The stark comparisons between the men who led Poland, Hungary, the US, and Russia at the end of the Cold War and the current leaders of those countries are there to be made and are undoubtedly worth dwelling on though Meeting Gorbachev does not do so. The pieces are there for Herzog to create a searing moral indictment of the catastrophic failures of leadership and morality that are responsible for this utterly grotesque farce of a geopolitical catastrophe we currently live in. Instead of putting those angry pieces together for us, he shows us the 600 km human chain the folks formed in the Baltics, he shows us an Austrian news presenter who spends more time talking about how to get rid of slugs than the Hungarians cutting down the literal part of the Iron Curtain, he shows us the Monday protesters chanting “Wir Sind das Volk” “WE are the people.” Herzog wants us to dwell on expressions of hope and bewilderment, on the dreams Gorbachev’s work inspired and/or moved forward, not frustration and not rage.

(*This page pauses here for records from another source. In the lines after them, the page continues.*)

(** * TaskFlowAI front end: the plan request controller and the plan renderer

    A shallow embedding of [App.jsx] ([handleSubmit], [formatOutput],
    [ErrorBoundary], the page that [App] returns) and of
    [components/WorkflowGraph.jsx] ([WorkflowGraph], [getPriorityColor]),
    followed by the properties of the specification that were checked
    against them.

    Conventions of the embedding:
    - a JavaScript string is a [string] holding its UTF-8 bytes;
    - a JavaScript value is a [value]: what [JSON.parse] can return, and
      [undefined];
    - a number is the exact decimal that its literal denotes; rounding to a
      double is left out;
    - code that can throw lives in [result] (no state) or in [M] (the page
      state and the observable effects survive a throw). *)

From Stdlib Require Import String Ascii List ZArith NArith Bool Lia DecimalString.
From ExtLib Require Import Structures.Monad.
Import ListNotations.
Import MonadNotation.
Open Scope list_scope.
Open Scope string_scope.
Open Scope monad_scope.

(** ** Strings *)

Module Str.

Definition LF : ascii := "010"%char.
Definition QUOTE : ascii := "034"%char.
Definition BACKSLASH : ascii := "092"%char.

(** The one-character string [c], and the line feed written '\n' in the
    source. *)
Definition of_char (c : ascii) : string := String c "".
Definition nl : string := of_char LF.

(** [q s] is [s] with every apostrophe turned into a double quote, to write
    JSON texts legibly. *)
Fixpoint q (s : string) : string :=
  match s with
  | "" => ""
  | String c r => String (if Ascii.eqb c "'" then QUOTE else c) (q r)
  end.

(** [s.startsWith(p)] *)
Definition startsWith (s p : string) : bool := String.prefix p s.

(** [s.slice(n)], for [n >= 0] *)
Fixpoint slice (n : nat) (s : string) : string :=
  match n, s with
  | O, _ => s
  | S _, "" => ""
  | S n', String _ r => slice n' r
  end.

(** [s.split(sep)] for a separator of one character: the pieces between the
    separators, so never the empty list. *)
Fixpoint split (sep : ascii) (s : string) : list string :=
  match s with
  | "" => [""]
  | String c r =>
      if Ascii.eqb c sep then "" :: split sep r
      else match split sep r with
           | piece :: pieces => String c piece :: pieces
           | [] => [of_char c]
           end
  end.

Fixpoint rev_onto (s acc : string) : string :=
  match s with
  | "" => acc
  | String c r => rev_onto r (String c acc)
  end.

Definition rev (s : string) : string := rev_onto s "".

Definition bytes (l : list nat) : string :=
  string_of_list_ascii (map ascii_of_nat l).

(** What [String.prototype.trim] removes: WhiteSpace and LineTerminator of
    ECMAScript, each as its UTF-8 bytes. *)
Definition whitespace : list string :=
  map bytes
    [ [9]; [10]; [11]; [12]; [13]; [32];
      [194; 160];                                   (* U+00A0 *)
      [225; 154; 128];                              (* U+1680 *)
      [226; 128; 128]; [226; 128; 129]; [226; 128; 130]; [226; 128; 131];
      [226; 128; 132]; [226; 128; 133]; [226; 128; 134]; [226; 128; 135];
      [226; 128; 136]; [226; 128; 137]; [226; 128; 138]; (* U+2000..U+200A *)
      [226; 128; 168]; [226; 128; 169];             (* U+2028, U+2029 *)
      [226; 128; 175];                              (* U+202F *)
      [226; 129; 159];                              (* U+205F *)
      [227; 128; 128];                              (* U+3000 *)
      [239; 187; 191] ].                            (* U+FEFF *)

(** [s] without one leading occurrence of one of [tokens], if it has one. *)
Fixpoint strip_one (tokens : list string) (s : string) : option string :=
  match tokens with
  | [] => None
  | t :: ts =>
      if String.prefix t s then Some (slice (String.length t) s)
      else strip_one ts s
  end.

Fixpoint strip (tokens : list string) (fuel : nat) (s : string) : string :=
  match fuel with
  | O => s
  | S fuel' =>
      match strip_one tokens s with
      | Some r => strip tokens fuel' r
      | None => s
      end
  end.

Definition trimStart (s : string) : string :=
  strip whitespace (String.length s) s.

Definition trimEnd (s : string) : string :=
  rev (strip (map rev whitespace) (String.length s) (rev s)).

(** [s.trim()] *)
Definition trim (s : string) : string := trimEnd (trimStart s).

(** The decimal numeral of a natural number. *)
Definition of_N (n : N) : string := NilZero.string_of_uint (N.to_uint n).

Fixpoint repeat (c : ascii) (n : nat) : string :=
  match n with
  | O => ""
  | S n' => String c (repeat c n')
  end.

Definition take (n : nat) (s : string) : string := String.substring 0 n s.

End Str.

Import Str.

(** ** Values *)

(** A number: (-1)^[negative] * [mantissa] * 10^[exponent]. *)
Record number := Number {
  negative : bool;
  mantissa : N;
  exponent : Z
}.

Definition Number_of_N (n : N) : number := Number false n 0.

#[warnings="-register-all"]
Inductive value :=
| VUndefined
| VNull
| VBool (b : bool)
| VNum (n : number)
| VStr (s : string)
| VArr (items : list value)
| VObj (fields : list (string * value)).

(** In an object a later entry for a key overrides an earlier one, as when
    [JSON.parse] reads a key twice. *)
Fixpoint lookup (k : string) (fields : list (string * value)) : option value :=
  match fields with
  | [] => None
  | (k', v) :: rest =>
      match lookup k rest with
      | Some v' => Some v'
      | None => if String.eqb k k' then Some v else None
      end
  end.

Inductive exn :=
| SyntaxError (msg : string)
| TypeError (msg : string)
| Error (msg : string)
| NetworkError (msg : string).

(** [e.message] *)
Definition message (e : exn) : string :=
  match e with
  | SyntaxError m | TypeError m | Error m | NetworkError m => m
  end.

(** Code that returns or throws, and keeps no state. *)
Definition result (A : Type) : Type := (exn + A)%type.

#[export] Instance Monad_result : Monad result := {
  ret := fun _ a => inr a;
  bind := fun _ _ m f => match m with inl e => inl e | inr a => f a end
}.

Definition throw {A : Type} (e : exn) : result A := inl e.

Module JS.

(** ToBoolean *)
Definition truthy (v : value) : bool :=
  match v with
  | VUndefined | VNull => false
  | VBool b => b
  | VNum n => negb (N.eqb (mantissa n) 0)
  | VStr s => negb (String.eqb s "")
  | VArr _ | VObj _ => true
  end.

Definition falsy (v : value) : bool := negb (truthy v).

Herzog and Singer also show us what kind of man Gorbachev is and was, the man in the chair across from him, the man who mourns the death of his wife, now and then. It is powerfully fitting that this film ends with Gorbachev’s attempt to grapple with his legacy, what is and what could have been. Herzog bluntly asks Gorbachev to share his epitaph. Gorbachev demurs, offering only one that he liked from a friend, which is beautiful in its agonizing simplicity: “We tried.” That still gets to me. I don’t think Gorbachev meant it in an angry way, but in my current state of mind, that’s as close as the film gets to a f#&$ you to the jackasses strutting around the world stage today, who will never be able to say with any honesty or justice that they tried to make the world a better place. Herzog does not want to leave us with that anger though, as plainly as it pulses in my blood; he wants to leave us with poetry. Meeting Gorbachev is an act of remembering, an attempt to dream out loud again the impossible dreams of democracy, freedom, and nuclear disarmament so that what could have been might some day be.